▶ [Work order]: Please return, with no alterations, the lines below from the very first through the one that contains "assert (Hd : c".

▶ [Data in this exercise]:
(** One character of the encoding is one round of the loop. *)
Lemma utf8_loop_char f c rest :
  scalar_value c → bytes rest → utf8_loop (S f) (utf8_encode c ++ rest) = utf8_loop f rest.
Proof.
  intros [Hc Hs] Hrest. unfold utf8_encode.
  destruct (Z.ltb_spec c 0x80); [cbn [app utf8_loop]; by rewrite (proj2 (Z.leb_le _ _)) by lia|].
  assert (Hd : c = c / 64 * 64 + c mod 64) by (pose proof (Z.div_mod c 64); lia).
  pose proof (Z.mod_pos_bound c 64 ltac:(lia)).
  pose proof (Z.mod_pos_bound (c / 64) 64 ltac:(lia)). pose proof (Z.mod_pos_bound (c / 4096) 64 ltac:(lia)).
  assert (Hd2 : c / 64 = c / 4096 * 64 + c / 64 mod 64).
  { replace (c / 4096) with (c / 64 / 64) by (rewrite Z.div_div by lia; done). pose proof (Z.div_mod (c / 64) 64). lia. }
  assert (Hd3 : c / 4096 = c / 262144 * 64 + c / 4096 mod 64).
  { replace (c / 262144) with (c / 4096 / 64) by (rewrite Z.div_div by lia; done). pose proof (Z.div_mod (c / 4096) 64). lia. }
  destruct (Z.ltb_spec c 0x800); [|destruct (Z.ltb_spec c 0x10000)].
  all: cbn [app utf8_loop]; rewrite (proj2 (Z.leb_gt _ _)), lead_byte by lia.
  all: repeat (rewrite (proj2 (Z.ltb_ge (_ + _) _)) by lia); rewrite (proj2 (Z.ltb_lt (_ + _) _)) by lia.
  all: cbn [length Nat.ltb Nat.leb].
  all: repeat (rewrite continuation_cons by lia; rewrite (proj2 (Z.leb_le _ _)), (proj2 (Z.ltb_lt _ _)) by lia; cbn [andb]).
  all: cbn [continuation]; match goal with |- (if ?b then _ else _) = _ => destruct b eqn:E; [exfalso|done] end; lia.
Qed.

(** A round that goes on has read one character of the encoding. *)
Lemma utf8_loop_reads f first rest :
  bytes (first :: rest) → utf8_loop (S f) (first :: rest) = Some true →
  ∃ c rest', scalar_value c ∧ first :: rest = utf8_encode c ++ rest' ∧ utf8_loop f rest' = Some true.
Proof.
  intros [Hb Hr]%Forall_cons H. cbn [utf8_loop] in H. destruct (Z.leb_spec first 0x7F).
  { exists first, rest. unfold scalar_value, utf8_encode. rewrite (proj2 (Z.ltb_lt _ _)) by lia. split_and!; [lia..|done|done]. }
  rewrite lead_byte in H by lia.
  destruct (Z.ltb_spec first 0xC0); [done|]. destruct (Z.ltb_spec first 0xE0); [|destruct (Z.ltb_spec first 0xF0)].
  3: destruct (Z.ltb_spec first 0xF8); [|done].
  all: repeat (destruct rest as [|?b rest]; [done|]; apply Forall_cons in Hr as [? Hr]; cbn [length Nat.ltb Nat.leb] in H).
  all: repeat (rewrite continuation_cons in H by done; match type of H with context [if ?b then _ else _] => destruct b eqn:? end; [|done]).
  all: cbn [continuation] in H; match type of H with context [if ?b then _ else _] => destruct b eqn:? end; [done|].
  all: match goal with E : (?c <? _) || _ || _ = false |- _ => exists c, rest end; split; [|split; [|exact H]]; [unfold scalar_value; lia|]; unfold utf8_encode.
  all: repeat match goal with |- context [if ?x <? ?y then _ else _] => destruct (Z.ltb_spec x y); [lia|] end.
  all: try match goal with |- context [if ?x <? ?y then _ else _] => destruct (Z.ltb_spec x y); [|lia] end.
  all: cbn [app]; repeat f_equal; Z.div_mod_to_equations; lia.
Qed.

Lemma utf8_encode_nonempty c : utf8_encode c ≠ [].
Proof. unfold utf8_encode. by repeat case_cond. Qed.

Lemma utf8_encode_bytes c : scalar_value c → bytes (utf8_encode c).
Proof.
  intros [Hc _]. unfold utf8_encode, bytes.
  repeat match goal with |- context [if ?x <? ?y then _ else _] => destruct (Z.ltb_spec x y) end.
  all: repeat constructor; Z.div_mod_to_equations; lia.
Qed.

Lemma utf8_bytes cs : Forall scalar_value cs → bytes (concat (utf8_encode <$> cs)).
Proof.
  intros H. unfold bytes. apply Forall_concat, Forall_fmap. eapply Forall_impl; [exact H|]. exact utf8_encode_bytes.
Qed.

(** Enough rounds for the characters: the loop accepts their encoding. *)
Lemma utf8_loop_complete cs f :
  Forall scalar_value cs → (length (concat (utf8_encode <$> cs)) ≤ f)%nat → utf8_loop f (concat (utf8_encode <$> cs)) = Some true.
Proof.
  intros H. revert f. induction H as [|c cs Hc Hcs IH]; intros f Hf; [by destruct f|]. cbn [fmap list_fmap concat] in *.
  rewrite length_app in Hf. pose proof (utf8_encode_nonempty c) as Hne. destruct (utf8_encode c) as [|b bs] eqn:E; [done|].
  cbn [length] in Hf. destruct f as [|f]; [lia|]. rewrite <- E, utf8_loop_char by (done || by apply utf8_bytes).
  apply IH. unfold fmap in *. lia.
Qed.

Lemma utf8_loop_sound f text : bytes text → utf8_loop f text = Some true → is_utf8 text.
Proof.
  revert text. induction f as [|f IH]; intros [|first rest] Hb H; try done; [by exists []..|].
  destruct (utf8_loop_reads f first rest Hb H) as (c & rest' & Hc & E & H'). rewrite E in Hb |- *.
  apply Forall_app in Hb as [_ Hb]. destruct (IH rest' Hb H') as (cs & Hcs & ->). exists (c :: cs). by split; [constructor|].
Qed.

(** The loop ends within its fuel. *)
Lemma utf8_loop_total f text : (length text ≤ f)%nat → is_Some (utf8_loop f text).
Proof.
  revert text. induction f as [|f IH]; intros [|first rest] Hl; try (by eexists); [cbn in Hl; lia|].
  cbn [length] in Hl. cbn [utf8_loop]. destruct (first <=? 0x7F); [apply IH; lia|].
  destruct (utf8_lead first) as [[[bits n] minimum]|]; [|by eexists]. case_cond; [by eexists|].
  destruct (continuation n rest bits) as [[cp rest']|] eqn:E; [|by eexists]. case_cond; [by eexists|]. apply IH.
  assert (∀ n text cp cp' text', continuation n text cp = Some (cp', text') → (length text' ≤ length text)%nat) as Hc.
  { clear. induction n as [|n IH]; intros [|b text] cp cp' text' E; cbn in E; simplify_eq; [done..|].
    destruct (negb (_ =? _)); [done|]. apply IH in E. cbn. lia. }
  apply Hc in E. lia.
Qed.

(** The close-reason check is exactly UTF-8.  For every byte string
    [valid_utf8] ends and accepts it if and only if it is the concatenated UTF-8
    encoding of Unicode scalar values: no overlong forms, no surrogates, nothing
    above U+10FFFF, no truncated character. *)
Theorem valid_utf8_exact text :
  bytes text → ∃ ok, valid_utf8 text = Some ok ∧ (ok = true ↔ is_utf8 text).
Proof.
  intros Hb. destruct (utf8_loop_total (length text) text) as [ok E]; [done|]. exists ok. split; [done|]. split.
  - intros ->. by apply (utf8_loop_sound (length text)).
  - intros (cs & Hcs & ->). unfold valid_utf8 in E. rewrite utf8_loop_complete in E by done. by simplify_eq.
Qed.

Lemma valid_utf8_exact_witness : bytes [0xE2; 0x82; 0xAC; 65] ∧ is_utf8 [0xE2; 0x82; 0xAC; 65] ∧ ¬ is_utf8 [0xED; 0xA0; 0x80].
Proof.
  split; [repeat constructor; lia|]. split.
  - destruct (valid_utf8_exact [0xE2; 0x82; 0xAC; 65]) as (ok & E & H); [repeat constructor; lia|]. apply H.
    vm_compute in E. by injection E.
  - destruct (valid_utf8_exact [0xED; 0xA0; 0x80]) as (ok & E & H); [repeat constructor; lia|]. intros Hu. apply H in Hu.
    subst ok. vm_compute in E. discriminate.
Defined.

(** ** Decimal numbers *)

Definition digit (d : Z) : bool := (48 <=? d) && (d <=? 57).
Definition numeral_value (ds : list Z) : Z := foldl (λ a d, a * 10 + (d - 48)) 0 ds.

(** A canonical numeral: digits, at least one, no leading zero. *)
Definition numeral (ds : list Z) (v : Z) : Prop :=
  Forall (λ d, digit d = true) ds ∧ numeral_value ds = v ∧ ds ≠ [] ∧ (v ≠ 0 → head ds ≠ Some 48).

Lemma numeral_value_app ds d : numeral_value (ds ++ [d]) = numeral_value ds * 10 + (d - 48).
Proof. unfold numeral_value. by rewrite foldl_app. Qed.

Lemma reversed_digits_ok fuel v :
  (0 < fuel)%nat → 0 ≤ v < 10 ^ Z.of_nat fuel →
  ∃ r, reversed_digits fuel v = Some r ∧ (length r ≤ fuel)%nat ∧ numeral (reverse r) v.
Proof.
  revert v. induction fuel as [|fuel IH]; intros v Hf Hv; [lia|]. cbn [reversed_digits].
  rewrite Nat2Z.inj_succ, Z.pow_succ_r in Hv by lia.
  pose proof (Z.div_mod v 10 ltac:(lia)) as Hdm. pose proof (Z.mod_pos_bound v 10 ltac:(lia)).
  destruct (Z.eqb_spec (v / 10) 0) as [E|E]; cbn [negb].
  - exists [48 + v mod 10]. split_and!; [done|cbn; lia|]. rewrite reverse_singleton. split_and!.
    + constructor; [unfold digit; lia|done].
    + unfold numeral_value. cbn. lia.
    + done.
    + cbn. intros Hz [=]. lia.
  - assert (0 ≤ v / 10 < 10 ^ Z.of_nat fuel) by (split; [lia|]; apply Z.div_lt_upper_bound; lia).
    destruct fuel as [|fuel]; [cbn in *; lia|].
    destruct (IH (v / 10) ltac:(lia) ltac:(lia)) as (r & -> & Hl & Hd & Hval & Hne & Hz). cbn [mbind option_bind].
    exists ((48 + v mod 10) :: r). split_and!; [done|cbn; lia|]. rewrite reverse_cons. split_and!.
    + apply Forall_app. split; [done|]. constructor; [unfold digit; lia|done].
    + rewrite numeral_value_app, Hval. lia.
    + by destruct (reverse r).
    + intros _. destruct (reverse r) as [|d ds]; [done|]. cbn in *. apply Hz. lia.
Qed.

(** ** What an append leaves in the buffer *)

Definition written (c : Cursor) : list Z := take (Z.to_nat (cur_offset c)) (cur_output c).

Definition cursor_ok (cap : Z) (c : Cursor) : Prop := Z.of_nat (length (cur_output c)) = cap ∧ 0 ≤ cur_offset c ≤ cap ∧ cap < 2 ^ 64.

(** [f] appends [bs] when it fits. *)
Definition appends (cap : Z) (bs : list Z) (f : Cursor → option (Cursor * bool)) : Prop :=
  ∀ c, cursor_ok cap c → cur_offset c + Z.of_nat (length bs) ≤ cap →
  ∃ c', f c = Some (c', true) ∧ cursor_ok cap c' ∧ written c' = written c ++ bs.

▶ [Result]:
(** One character of the encoding is one round of the loop. *)
Lemma utf8_loop_char f c rest :
  scalar_value c → bytes rest → utf8_loop (S f) (utf8_encode c ++ rest) = utf8_loop f rest.
Proof.
  intros [Hc Hs] Hrest. unfold utf8_encode.
  destruct (Z.ltb_spec c 0x80); [cbn [app utf8_loop]; by rewrite (proj2 (Z.leb_le _ _)) by lia|].
  assert (Hd : c = c / 64 * 64 + c mod 64) by (pose proof (Z.div_mod c 64); lia).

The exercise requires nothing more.